**Problem statement:** For the data below, restate word for word only the lines from the line containing "rewrite Hb; cbv zeta;" through the line containing "core_inv c -> settled c term index ->", both ends included.

**Dataset extract:**

········

(** ** Runs of the core *)

(** C5. Every state a core reaches from its creation through the calls of the
    interface satisfies the invariant, and no call leaves the core locked. *)
Theorem core_reachable_invariant c (Hreach : core_reachable c) :
  core_inv c /\ c_in_call c = false.
Proof. by apply reachable_inv. Qed.

(** C1. A node takes nothing back. Along any sequence of calls, failed ones
    included, the term never decreases, the vote given in a term stays, commit
    and applied index never decrease, and every committed entry still in the log
    is the same entry with the same term. *)
Theorem core_run_safety c c'
    (Hreach : core_reachable c) (Hrun : rtc core_call c c') :
  c_self_id c' = c_self_id c /\ c_term c <= c_term c' /\
  (c_term c' = c_term c -> c_voted_for c <> 0 -> c_voted_for c' = c_voted_for c) /\
  c_commit_index c <= c_commit_index c' /\ c_applied_index c <= c_applied_index c' /\
  (forall i, i <= c_commit_index c -> log_base_index (c_log c') < i ->
     tr_raft_log_get (c_log c') i = tr_raft_log_get (c_log c) i) /\
  (forall i, i <= c_commit_index c -> log_base_index (c_log c') <= i ->
     log_term (c_log c') i = log_term (c_log c) i).
Proof.
  destruct (reachable_inv c Hreach) as [Hi _].
  destruct (run_grows c c' Hi Hrun) as [Hi' []].
  do 4 (split; [done|]). split; [lia|]. split; [|done].
  intros i Hle Hb. rewrite !log_get_spec by (apply Hi || apply Hi'). by apply gr_committed.
Qed.

(** C24. The messages of a call never exceed the buffer of the caller, and the
    buffer keeps its size, when the buffer has at least one slot. *)
Theorem ready_buffer_bound c r result c' r'
    (Hreach : core_reachable c) (Hcall : ready_call c r result c' r')
    (Hcap : 1 <= r_message_capacity r) (Hfit : r_message_count r <= r_message_capacity r) :
  r_message_capacity r' = r_message_capacity r /\
  r_message_count r' <= r_message_capacity r'.
Proof.
  destruct (reachable_inv c Hreach) as [Hi _].
  apply ready_call_post in Hcall as []; [|done]. split; [done|]. by apply cp_fits.
Qed.

(** C25. The hard state is never lost: a call that succeeds reports the term and
    the vote of the core, and the flag that asks to persist them is set exactly
    when one of them has changed. *)
Theorem hard_state_always_reported c r c' r'
    (Hreach : core_reachable c) (Hcall : ready_call c r SALTS_OK c' r') :
  r_term r' = c_term c' /\ r_voted_for r' = c_voted_for c' /\
  (r_hard_state_changed r' = true <->
   (c_term c', c_voted_for c') <> (c_term c, c_voted_for c)).
Proof.
  destruct (reachable_inv c Hreach) as [Hi _].
  apply ready_call_post in Hcall as []; [|done]. by apply cp_reported.
Qed.

(** The committed entries are delivered in order and without a gap: when a
    call succeeds and entries are committed that the application has not
    admitted, the ready holds exactly these entries of the log, from the first
    one not admitted to the commit index, and it stays outstanding. *)
Theorem committed_entries_delivered c r c' r'
    (Hreach : core_reachable c) (Hcall : ready_call c r SALTS_OK c' r')
    (Hnew : c_apply_admitted_index c' < c_commit_index c') :
  c_ready_outstanding c' = true /\ c_pending_apply_index c' = c_commit_index c' /\
  Z.of_nat (length (r_committed_entries r')) =
    c_commit_index c' - c_apply_admitted_index c' /\
  forall k e, r_committed_entries r' !! k = Some e ->
    entry_index e = c_apply_admitted_index c' + 1 + Z.of_nat k /\
    tr_raft_log_get (c_log c') (entry_index e) = Some e.
Proof.
  destruct (reachable_inv c Hreach) as [Hi _].
  apply ready_call_post in Hcall as []; [|done].
  destruct (cp_delivered eq_refl Hnew) as (Ho & Hp & Hn & Hl & Hk).
  split; [done|]. split; [done|]. split; [lia|]. intros k e He. apply Hk in He.
  pose proof (ki_log c' (proj1 cp_inv)) as Hlog.
  destruct (log_at_Some_index _ _ _ Hlog He) as [-> _]. split; [done|].
  by rewrite log_get_spec.
Qed.

Lemma begin_refused c r :
  c_in_call c = true \/ c_ready_outstanding c = true ->
  exists result before, tr_begin c r = (result, c, r, before) /\ result <> SALTS_OK.
Proof.
  intros Ho. unfold tr_begin. destruct (_ && _); [by eexists _, _|].
  replace (c_in_call c || c_ready_outstanding c) with true; [by eexists _, _|].
  destruct Ho as [-> | ->]; [done|by rewrite orb_true_r].
Qed.

(** One ready at a time: while a ready is outstanding, or from within a
    call, every call that would produce a ready is refused and changes neither
    the core nor the ready. *)
Theorem ready_protocol_enforced c r result c' r'
    (Hcall : ready_call c r result c' r')
    (Hbusy : c_in_call c = true \/ c_ready_outstanding c = true) :
  result <> SALTS_OK /\ c' = c /\ r' = r.
Proof.
  destruct (begin_refused c r Hbusy) as (res & before & Hb & Hne).
  assert (forall x rx, (res, x, rx) = (result, c', r') -> x = c -> rx = r ->
    result <> SALTS_OK /\ c' = c /\ r' = r) as Hdone by by intros x rx [= <- <- <-].
  assert (forall s, (s, c, r) = (result, c', r') -> s <> SALTS_OK ->
    result <> SALTS_OK /\ c' = c /\ r' = r) as Hearly by by intros s [= <- <- <-].
  destruct Hcall as [tick ? ? ? _ Heq|m ? ? ? _ Heq|ps ? ? ? _ Heq|ch ? ? ? _ _ Heq
    |id ? ? ? Heq|id ? ? ? Heq|? ? ? Heq|id i ? ? ? Heq]; revert Heq;
    unfold tr_raft_core_tick, tr_raft_core_step, tr_raft_core_propose_batch,
      tr_raft_core_change_membership, tr_raft_core_transfer_leadership,
      tr_raft_core_read_index, tr_raft_core_poll, tr_raft_core_snapshot_completed;
    rewrite Hb; cbv zeta;
    repeat match goal with
    | |- (if ?b then (?s, c, r) else _) = _ -> _ =>
        destruct b; [intros Heq; by apply (Hearly s)|]
    end;
    clear Hb; destruct res; try done; intros Heq; by eapply Hdone.
Qed.

(** ** Operations *)

(** The operation proposed as entry [index] of [term] is decided. *)
Definition settled c (term index : Z) : Prop :=
  term <> 0 /\ index <> 0 /\ log_base_index (c_log c) <= index <= c_commit_index c /\
  log_term (c_log c) index = Some term.

Definition reports c (term index : Z) (state : tr_raft_operation_state) : Prop :=
  exists s, tr_raft_core_operation_status c term index = (SALTS_OK, Some s) /\
    os_state s = state.

Lemma settled_reported c term index :
  core_inv c -> settled c term index ->
  reports c term index TR_RAFT_OPERATION_COMMITTED \/
  reports c term index TR_RAFT_OPERATION_APPLIED.
Proof.
  intros Hi (Ht & Hx & Hr & Hterm). pose proof (key_inv_bounds c (proj1 Hi)) as Hb.
  unfold reports, tr_raft_core_operation_status.
  rewrite log_last_index_spec, log_get_spec by apply Hi.
  replace (term =? 0) with false by blia. replace (index =? 0) with false by blia.
  cbn [orb]. replace (index <? log_base_index (c_log c)) with false by blia.
  unfold log_term in Hterm. destruct (Z.eqb_spec index (log_base_index (c_log c))).
  - injection Hterm as ->. rewrite Z.eqb_refl. right. by eexists.
  - destruct (log_at (c_log c) index) as [e|]; [|done]. injection Hterm as <-.
    replace (log_last (c_log c) <? index) with false by blia. rewrite Z.eqb_refl.
    cbn [negb]. replace (index <=? c_commit_index c) with true by blia.
    destruct (index <=? c_applied_index c); [right|left]; by eexists.
Qed.

Lemma reported_settled c term index state :
  core_inv c -> reports c term index state ->
  state = TR_RAFT_OPERATION_COMMITTED \/ state = TR_RAFT_OPERATION_APPLIED ->
  settled c term index.
Proof.
  intros Hi (s & Hs & <-) Hst. pose proof (key_inv_bounds c (proj1 Hi)) as Hb.
  pose proof Hi as [[] _]. unfold tr_raft_core_operation_status in Hs.
  rewrite log_last_index_spec, log_get_spec in Hs by apply Hi.
  destruct (_ || _) eqn:Hz; [done|].
  destruct (Z.ltb_spec index (log_base_index (c_log c))).
  { injection Hs as <-. by destruct Hst. }
  destruct (Z.eqb_spec index (log_base_index (c_log c))) as [->|Hne].
  { injection Hs as <-. destruct (Z.eqb_spec term (log_base_term (c_log c))) as [->|];
      [|by destruct Hst].
    split; [lia|]. split; [lia|]. split; [lia|]. unfold log_term. by rewrite Z.eqb_refl. }
  destruct (_ <? index). { destruct (_ <? term); [done|]. injection Hs as <-. by destruct Hst. }
  destruct (log_at (c_log c) index) as [e|] eqn:He; [|done]. injection Hs as <-.
  cbn [os_state] in Hst. destruct (Z.eqb_spec (entry_term e) term) as [Ht|]; cbn [negb] in Hst;
    [|by destruct Hst].
  assert (index <= c_commit_index c).
  { destruct (Z.leb_spec index (c_applied_index c)); [lia|].
    destruct (Z.leb_spec index (c_commit_index c)); [done|by destruct Hst]. }
  split; [lia|]. split; [lia|]. split; [lia|]. unfold log_term.
  replace (_ =? _) with false by blia. rewrite He. cbn. by rewrite Ht.
Qed.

········

**Result of the exercise:**
    rewrite Hb; cbv zeta;
    repeat match goal with
    | |- (if ?b then (?s, c, r) else _) = _ -> _ =>
        destruct b; [intros Heq; by apply (Hearly s)|]
    end;
    clear Hb; destruct res; try done; intros Heq; by eapply Hdone.
Qed.

(** ** Operations *)

(** The operation proposed as entry [index] of [term] is decided. *)
Definition settled c (term index : Z) : Prop :=
  term <> 0 /\ index <> 0 /\ log_base_index (c_log c) <= index <= c_commit_index c /\
  log_term (c_log c) index = Some term.

Definition reports c (term index : Z) (state : tr_raft_operation_state) : Prop :=
  exists s, tr_raft_core_operation_status c term index = (SALTS_OK, Some s) /\
    os_state s = state.

Lemma settled_reported c term index :
  core_inv c -> settled c term index ->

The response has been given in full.